“We Need No More of the Word of God”

Joseph F. McConkie, Robert L. Millet
Pharisees of two thousand years ago rejected Jesus because he represented and proposed an extension to the Old Testament. Pharisees of this last dispensation reject Mormonism because it stands as a supplement, an addendum to what many regard as a perfect, complete, and inerrant Bible . . . . We cannot rely solely on the thunderings of Sinai or even on the sublime utterances of the Sermon on the Mount; we are desperately in need of our Palmyras, our Kirtlands, our Nauvoos, and our Salt Lake Cities- living fruit from the living tree of life. In a letter to his uncle, Silas Smith, Joseph Smith wrote in 1833 that ’the Lord has never given the world to understand, by anything heretofore revealed, that he had ceased forever to speak to his creatures, when sought unto in a proper manner.’ ’Why, ’ the Prophet then asked, ’should it be thought a thing incredible that he should be pleased to speak again in these last days for their salvation?’ . . .

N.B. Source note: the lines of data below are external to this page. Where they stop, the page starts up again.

Lemma smallest_unique {A} (l : list (A * Z)) b t t' : smallest l b t -> smallest l b t' -> t = t'.
Proof. intros [H1 H2] [H3 H4]. apply Z.le_antisymm; auto. Qed.

Lemma smallest_extend {A} (l l' : list (A * Z)) b t :
  (forall p, p ∈ l' -> p ∈ l) -> (forall t, (b, t) ∈ l -> exists t', (b, t') ∈ l' /\ t' <= t) -> smallest l b t <-> smallest l' b t.
Proof.
  intros Hsub Hcov. split; intros [H1 H2].
  - destruct (Hcov t H1) as (t' & Ht' & Hle). pose proof (H2 t' (Hsub _ Ht')). assert (t = t') as -> by lia. split; [done|]. auto.
  - split; [auto|]. intros t' Ht'. destruct (Hcov t' Ht') as (t0 & Ht0 & Hle). specialize (H2 t0 Ht0). lia.
Qed.

(** The blocks of the traces with the times of the traces. *)
Definition sightings (traces : list BlockTrace) : list (BasicBlock * Z) := traces ≫= fun tr => (fun b => (b, tr_timestamp_ms tr)) <$> tr_bbs tr.

Lemma elem_of_sightings traces b t : (b, t) ∈ sightings traces <-> exists tr, tr ∈ traces /\ b ∈ tr_bbs tr /\ tr_timestamp_ms tr = t.
Proof.
  unfold sightings. rewrite list_elem_of_bind. split.
  - intros (tr & Hb & Htr). apply list_elem_of_fmap in Hb as (b' & [= -> ->] & Hb). eauto.
  - intros (tr & Htr & Hb & <-). exists tr. split; [|done]. apply list_elem_of_fmap. by exists b.
Qed.

Lemma covered_sightings run : covered_bbs run = foldl (fun m p => see_block p.2 m p.1) ∅ (sightings run).
Proof.
  unfold covered_bbs. generalize (∅ : gmap BasicBlock Z). induction run as [|tr run IH]; intros m; [done|].
  unfold sightings. cbn. rewrite foldl_app, foldl_fmap. apply IH.
Qed.

Lemma see_all l (b : BasicBlock) :
  match foldl (fun m p => see_block p.2 m p.1) ∅ l !! b with Some t => smallest l b t | None => forall t, (b, t) ∉ l end.
Proof.
  induction l as [|[b0 t0] l IH] using rev_ind; [cbn [foldl]; rewrite lookup_empty; intros t; apply not_elem_of_nil|].
  rewrite foldl_app. cbn [foldl]. set (m := foldl _ ∅ l) in *. unfold see_block. cbn [fst snd]. destruct (decide (b = b0)) as [<-|Hne].
  - rewrite lookup_insert_eq. destruct (m !! b) as [t|].
    + change (default t0 (Some t)) with t. destruct IH as [Hin Hmin]. unfold smallest. destruct (Z.ltb_spec t0 t).
      * split; [apply elem_of_app; right; by apply list_elem_of_singleton|]. intros t' [Ht'|[= ->]%list_elem_of_singleton]%elem_of_app; [|lia].
        specialize (Hmin t' Ht'). lia.
      * split; [apply elem_of_app; by left|]. intros t' [Ht'|[= ->]%list_elem_of_singleton]%elem_of_app; [auto|lia].
    + change (default t0 None) with t0. rewrite Z.ltb_irrefl. split; [apply elem_of_app; right; by apply list_elem_of_singleton|].
      intros t' [Ht'|[= ->]%list_elem_of_singleton]%elem_of_app; [by apply IH in Ht'|lia].
  - rewrite lookup_insert_ne by done.
    assert (Hin : forall t, (b, t) ∈ l ++ [(b0, t0)] <-> (b, t) ∈ l).
    { intros t. rewrite elem_of_app, list_elem_of_singleton. split; [intros [?|[= -> _]]; done|by left]. }
    destruct (m !! b) as [t|]; [|intros t; rewrite Hin; apply IH]. unfold smallest. rewrite Hin. setoid_rewrite Hin. exact IH.
Qed.

Lemma covered_smallest run b t : covered_bbs run !! b = Some t <-> smallest (sightings run) b t.
Proof.
  rewrite covered_sightings. pose proof (see_all (sightings run) b) as Hm. destruct (_ !! b) as [t'|].
  - split; [by intros [= <-]|]. intros Ht. f_equal. by apply (smallest_unique (sightings run) b).
  - split; [done|]. intros [Hin _]. by apply Hm in Hin.
Qed.

(** *** Traces with the same blocks *)

#[export] Instance ts_le_trans : Transitive ts_le.
Proof. intros a b c. unfold ts_le. lia. Qed.
#[export] Instance ts_le_total : Total ts_le.
Proof. intros a b. unfold ts_le. lia. Qed.
(* ===== verification/Launch.v ===== *)
(** * Starting and stopping targets

    Models how the children of the fuzzer are prepared and ended: the arguments of the source
    ([Source::new]), what the forked child does until it executes the target ([Source::start],
    [AflSink::start] and its helpers in [scheduler/src/sink.rs]), the queues that the agent finds in
    its environment ([CommunicationChannel::from_env]), and how a fork server is stopped
    ([stop_forkserver], [AflSink::stop], [wait_pid_timeout] of [fuzztruction_shared/src/util.rs]).
    A child has a table of file descriptors next to the privileges of [Jail]; the number that
    [open] and [pipe] choose is an argument, of which only is known that it was not in use. *)

From Stdlib Require Import Ascii.
From stdpp Require Import pretty.
From S2P Require Import Prelude Effects Phases Config ConfigTheorems CoverageTrace Jail.

(** ** Arguments of the source *)

Module SourceArgs.

Inductive SourceError := MissingFileIdentifier | UnexpectedArgument | FatalIOError.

“We Need No More of the Word of God”

It is the height of hypocrisy to be outwardly observant and religious, and at the same time closed and opposed to spiritual verities. In short, one is not religious who rejects divinely sent theological truths. One of the prominent Book of Mormon themes is a warning to latter-day readers to deny not the revelations of God. In chapter 28 of 2 Nephi, the prophet Nephi describes evil actions and attitudes of the last days . . . . And then, as though Nephi were saving the most horrid and abominable attitude for last, he warns:

'Yea, wo be unto him that hearkeneth unto the precepts of men, and denieth the power of God, and the gift of the Holy Ghost! Yea, wo be unto him that saith: We have received, and we need no more!' (Verses 26-27; emphasis added.)

The subject is so important to Nephi, and the attitude so deadly, that he devotes approximately twenty more verses to the matter, including the poignant sermon that we read in 2 Nephi 29. To those of our day who have become content with an ancient scriptural record, the Lord gives timeless counsel:

'Wherefore, because that ye have a Bible ye need not suppose that it contains all my words; neither need ye suppose that I have not caused more to be written.' (2 Nephi 29:10). “ (Sustaining and Defending the Faith pp. 34-35, 36-37.)”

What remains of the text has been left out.